Sankey began experiencing symptoms of disordered thinking after her son was born. They included terrifying intrusive fears that she would harm her baby. She ended up in a psychiatric hospital–with the baby. As we learn, an essential part of the treatment she received was that the patients bring their babies with them. At first, they are watched 24/7. As they improve, they are allowed to be alone with the babies and then to go home for a few hours, then overnight. Keeping the babies with the mothers enables them to bond and also reassures them that they are capable of keeping the babies safe. This is combined with medication and therapy.
But Sankey tells us that talking with other mothers who had the same experience made the most significant and transformational difference. A key point made throughout the film is the difference between postpartum psychosis and mental illness with overlapping symptoms like hallucinations, delusions, paranoia, and obsessive worry. Psychosis after childbirth comes on much more quickly and intensely, partly because of the hormonal changes and exhaustion of new motherhood. They may also delay getting help because they fear being considered incurably unfit and having their babies taken away. Sankey puts it in the context of the fear and shame of experiencing disordered thinking at a time society tells us is supposed to be all about blissful baby love.

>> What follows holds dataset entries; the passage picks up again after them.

Definition create_proof_of_possession (master_key : MasterKey) (message : list byte) :
    G1Element :=
  let public_key := public_key_from_master_key master_key in
  let full_msg := DST_POP ++ bcs_g2 public_key ++ message in
  g_mul (hash_to_group_element full_msg) master_key.
End ibe.

Section ibe_theory.
  Context {sym : Symmetric} {sym_laws : SymmetricLaws} {crv : Curve} {crv_laws : CurveLaws}.

Lemma kdf_length input nonce gid info : length (kdf input nonce gid info) = 32.
Proof. destruct info. apply sha3_256_length. Qed.

Lemma xor_kdf_cancel m input nonce gid info :
  length m = 32 →
  xor (xor (kdf input nonce gid info) m) (kdf input nonce gid info) = m.
Proof.
  intros Hm. unfold xor. rewrite (xor_unchecked_comm (kdf _ _ _ _) m).
  apply xor_unchecked_cancel. rewrite kdf_length. lia.
Qed.

(** The ciphertext of the [i]-th plaintext. *)
Definition batch_ciphertext (r : Randomness) (id : list byte)
    (pk : IbePublicKey) (info : Info) (m : list byte) : list byte :=
  xor (kdf (pairing (g_mul (hash_to_g1 id) r) pk) (g_mul g_generator r) (hash_to_g1 id) info) m.

Lemma encrypt_batched_spec r plaintexts public_keys id infos :
  encrypt_batched_deterministic r plaintexts public_keys id infos =
    if decide (length public_keys = length plaintexts ∧ length infos = length plaintexts)
    then Ok (g_mul g_generator r,
      zip_with (λ '(pk, info) m, batch_ciphertext r id pk info m)
        (zip public_keys infos) plaintexts)
    else Err InvalidInput.
Proof.
  unfold encrypt_batched_deterministic. case_decide as Hl.
  2: { destruct (Nat.eqb_spec (length plaintexts) (length public_keys));
    destruct (Nat.eqb_spec (length plaintexts) (length infos)); simpl; try done. lia. }
  destruct Hl as [Hpk Hi]. rewrite Hpk, Hi, Nat.eqb_refl. cbn [orb negb].
  match goal with |- (cs ← ?x; _) = _ => assert (x = Ok (zip_with
    (λ '(pk, info) m, batch_ciphertext r id pk info m) (zip public_keys infos) plaintexts))
    as -> end; [|done].
  apply try_map_inv, Forall2_same_length_lookup_2.
  { rewrite length_seq, !length_zip_with. lia. }
  intros k x y [-> Hk]%lookup_seq Hy.
  apply lookup_zip_with_Some in Hy as ([pk info] & m & -> & Hz & Hm).
  apply lookup_zip_with_Some in Hz as (pk' & info' & [= -> ->] & Hpk' & Hinfo').
  simpl. by rewrite Hpk', Hinfo', Hm.
Qed.

Lemma ibe_decrypt_batch msk r id info m :
  length m = 32 →
  ibe_decrypt (g_mul g_generator r)
    (batch_ciphertext r id (public_key_from_master_key msk) info m)
    (extract msk id) id info = m.
Proof.
  intros Hm. unfold ibe_decrypt, batch_ciphertext, extract, public_key_from_master_key.
  rewrite <-!pairing_mul, (g_mul_comm _ r). by apply xor_kdf_cancel.
Qed.

Lemma decrypt_deterministic_batch pk r id info m :
  length m = 32 →
  decrypt_deterministic r (batch_ciphertext r id pk info m) pk id info = Ok m.
Proof. intros Hm. unfold decrypt_deterministic. f_equal. by apply xor_kdf_cancel. Qed.

Lemma batch_ciphertext_length r id pk info m :
  length m = 32 → length (batch_ciphertext r id pk info m) = 32.
Proof. intros Hm. unfold batch_ciphertext, xor. rewrite xor_unchecked_length, kdf_length. lia. Qed.

Lemma verify_nonce_ok r : verify_nonce r (g_mul g_generator r) = Ok ().
Proof. unfold verify_nonce. by rewrite bool_decide_eq_true_2. Qed.

Lemma verify_nonce_inv r nonce : verify_nonce r nonce = Ok () → nonce = g_mul g_generator r.
Proof. unfold verify_nonce. case_bool_decide; [done|]. simpl. discriminate. Qed.

Lemma decrypt_encrypt_randomness r key :
  length key = 32 → decrypt_randomness (encrypt_randomness r key) key = Ok r.
Proof.
  intros Hk. unfold decrypt_randomness, encrypt_randomness, xor.
  rewrite (xor_unchecked_comm key (xor_unchecked _ _)).
  rewrite (xor_unchecked_comm key), xor_unchecked_cancel; [apply scalar_round_trip|].
  rewrite Hk, scalar_to_byte_array_length. lia.
Qed.

Lemma pairing_hash_pk id msk :
  pairing (hash_to_g1 id) (public_key_from_master_key msk)
  = pairing (extract msk id) g_generator.
Proof. unfold public_key_from_master_key, extract. by rewrite pairing_mul. Qed.

Lemma verify_user_secret_key_ok usk id msk :
  verify_user_secret_key usk id (public_key_from_master_key msk) = Ok () ↔
  usk = extract msk id.
Proof.
  unfold verify_user_secret_key. rewrite pairing_hash_pk. case_bool_decide as Ha.
  - by apply pairing_generator_inj in Ha.
  - split; [done|]. by intros ->.
Qed.

(** The pairing equation of an encrypted partial key. *)
Lemma encrypted_pairing_iff (e : Encryption G1Element) (sk : SecretKey Scalar) msk id :
  pairing (enc_1 e) g_generator
  = gt_add (pairing (enc_0 e) (g_mul g_generator (sk_scalar sk)))
      (pairing (hash_to_g1 id) (public_key_from_master_key msk))
  ↔ decrypt sk e = extract msk id.
Proof.
  unfold decrypt. rewrite pairing_hash_pk, <-pairing_mul, <-pairing_add. split.
  - intros ->%pairing_generator_inj. apply g_sub_unique, g_add_comm.
  - intros <-. by rewrite g_add_comm, g_sub_add.
Qed.

Lemma verify_encrypted_signature_ok e sk msk id :
  verify_encrypted_signature e (mkVerificationKey (g_mul g_generator (sk_scalar sk)))
    (public_key_from_master_key msk) id = Ok () → decrypt sk e = extract msk id.
Proof.
  unfold verify_encrypted_signature. destruct (_ || _); [done|]. cbn [as_element].
  case_bool_decide as Hb; [|done]. intros _. by apply encrypted_pairing_iff.
Qed.

(** ** Properties *)

(** Batched encryption fails with [InvalidInput] exactly when the number
    of plaintexts, public keys and infos differ; otherwise, each ciphertext is
    opened to its plaintext both by the user secret key extracted from the
    server's master key, and by the encryption randomness, whose nonce check
    passes. *)
Theorem ibe_round_trip (r : Randomness) (master_keys : list MasterKey)
    (plaintexts : list (list byte)) (id : list byte) (infos : list Info) :
  Forall (λ m : list byte, length m = KEY_SIZE) plaintexts →
  match encrypt_batched_deterministic r plaintexts
          (public_key_from_master_key <$> master_keys) id infos with
  | Ok (nonce, ciphertexts) =>
      length ciphertexts = length plaintexts ∧
      verify_nonce r nonce = Ok () ∧
      ∀ i m msk info, plaintexts !! i = Some m → master_keys !! i = Some msk →
        infos !! i = Some info → ∃ c, ciphertexts !! i = Some c ∧
        ibe_decrypt nonce c (extract msk id) id info = m ∧
        decrypt_deterministic r c (public_key_from_master_key msk) id info = Ok m
  | Err e => e = InvalidInput ∧
      ¬ (length master_keys = length plaintexts ∧ length infos = length plaintexts)
  | Panic => False
  end.
Proof.
  intros HF. rewrite encrypt_batched_spec, length_fmap. case_decide as Hl; [|done].
  split_and!.
  - rewrite !length_zip_with, length_fmap. lia.
  - apply verify_nonce_ok.
  - intros i m msk info Hm Hmsk Hinfo. assert (length m = 32).
    { by apply (Forall_lookup_1 _ _ _ _ HF Hm). }
    eexists. split.
    + apply lookup_zip_with_Some. eexists (_, _), m. split_and!; [done| |done].
      apply lookup_zip_with_Some. eexists _, info. split_and!; [done| |done].
      by rewrite list_lookup_fmap, Hmsk.
    + split; [by apply ibe_decrypt_batch|by apply decrypt_deterministic_batch].
Qed.

(** A user secret key is accepted for an identity under the public key
    of a master key if and only if it is the key extracted from that master
    key for that identity. *)
Theorem verify_user_secret_key_iff (usk : UserSecretKey) (id : list byte) (msk : MasterKey) :
  verify_user_secret_key usk id (public_key_from_master_key msk) =
  if bool_decide (usk = extract msk id) then Ok () else Err InvalidInput.
Proof.
  case_bool_decide as Hu; [by apply verify_user_secret_key_ok|].
  unfold verify_user_secret_key. case_bool_decide as Hp; [|done].
  exfalso. apply Hu, verify_user_secret_key_ok. unfold verify_user_secret_key.
  by rewrite bool_decide_true.
Qed.

(** The pairing equation for an encrypted partial key is sound and
    complete: under the verification key of the ElGamal key [sk] and the
    partial public key of [msk], an encrypted signature passes if and only if
    none of the four elements is the identity and it decrypts under [sk] to
    the key extracted from [msk]. *)
Theorem verify_encrypted_signature_iff (e : Encryption G1Element)
    (sk : SecretKey Scalar) (msk : MasterKey) (id : list byte) :
  let vk := mkVerificationKey (g_mul g_generator (sk_scalar sk)) in
  let pk := public_key_from_master_key msk in
  verify_encrypted_signature e vk pk id =
  if decide ((enc_0 e ≠ g_zero ∧ enc_1 e ≠ g_zero ∧ as_element vk ≠ g_zero ∧ pk ≠ g_zero) ∧
             decrypt sk e = extract msk id)
  then Ok () else Err InvalidInput.
Proof.
  intros vk pk. unfold verify_encrypted_signature.
  destruct (decide (enc_0 e = g_zero)); [by rewrite bool_decide_true, decide_False by tauto|].
  destruct (decide (enc_1 e = g_zero)).
  { rewrite (bool_decide_true (enc_1 e = _)), orb_true_r by done. by rewrite decide_False by tauto. }
  destruct (decide (as_element vk = g_zero)).
  { rewrite (bool_decide_true (as_element vk = _)), orb_true_r by done.
    by rewrite decide_False by tauto. }
  destruct (decide (pk = g_zero)).
  { rewrite (bool_decide_true (pk = _)), orb_true_r by done. by rewrite decide_False by tauto. }
  rewrite !bool_decide_false by done. cbn [orb].
  unfold vk, pk. cbn [as_element].
  case_bool_decide as Hb; rewrite encrypted_pairing_iff in Hb.
  - by rewrite decide_True.
  - by rewrite decide_False by tauto.
Qed.
End ibe_theory.

Section witnesses.
#[local] Existing Instances Toy.symmetric Toy.symmetric_laws Toy.curve Toy.curve_laws.

Lemma ibe_round_trip_witness :
  ∃ nonce c,
    encrypt_batched_deterministic (crv := Toy.curve) Byte.x09 [replicate 32 Byte.x2a]
      [public_key_from_master_key (crv := Toy.curve) Byte.x05] [Byte.x01] [([Byte.x07], Byte.x01)]
      = Ok (nonce, [c]) ∧
    ibe_decrypt (crv := Toy.curve) nonce c (extract (crv := Toy.curve) Byte.x05 [Byte.x01])
      [Byte.x01] ([Byte.x07], Byte.x01) = replicate 32 Byte.x2a.
Proof.
  pose proof (ibe_round_trip (crv := Toy.curve) Byte.x09 [Byte.x05] [replicate 32 Byte.x2a] [Byte.x01]
    [([Byte.x07], Byte.x01)] ltac:(by repeat constructor)) as Hrt.
  set (x := encrypt_batched_deterministic _ _ _ _ _) in Hrt.
  assert (∃ nonce c, x = Ok (nonce, [c])) as (nonce & c & Hx)
    by (eexists _, _; vm_compute; reflexivity).
  exists nonce, c. split; [exact Hx|]. rewrite Hx in Hrt.
  destruct Hrt as (_ & _ & Hi).
  destruct (Hi 0 (replicate 32 Byte.x2a) Byte.x05 ([Byte.x07], Byte.x01)) as (c' & [= ->] & Hd & _);
    [reflexivity..|exact Hd].
Defined.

We can almost feel Sankey's relief when she brings in the women who experienced what she did and gave her the support she believes was her turning point toward health. They are reassuringly recovered and warm, encouraging, and candid about their experiences. One, herself a doctor specializing in postpartum mental disorders, tells us that even when she diagnosed her own disordered thinking, the medical specialists did not believe her. While Sankey is grateful for the advances in the UK following a widely publicized story of a mother who killed herself and her baby, she makes it clear that only an open conversation about the experiences of women like those she interviews will bring about more changes that are still needed.
Sankey wants us to see postpartum psychosis through the lens of larger issues of societal expectations and restrictions. A historian tells us about the English witch trials from the 15-18th century. The trials we often only ten minutes long. Why did so many of the women "confess?" Sankey suggests that they may have been suffering some form of postpartum psychosis, concluding that the death penalty would be the only way to keep their babies safe. The personal is political, but in this film that case is made more powerfully with the personal story than the flurry of clips or the theories about history.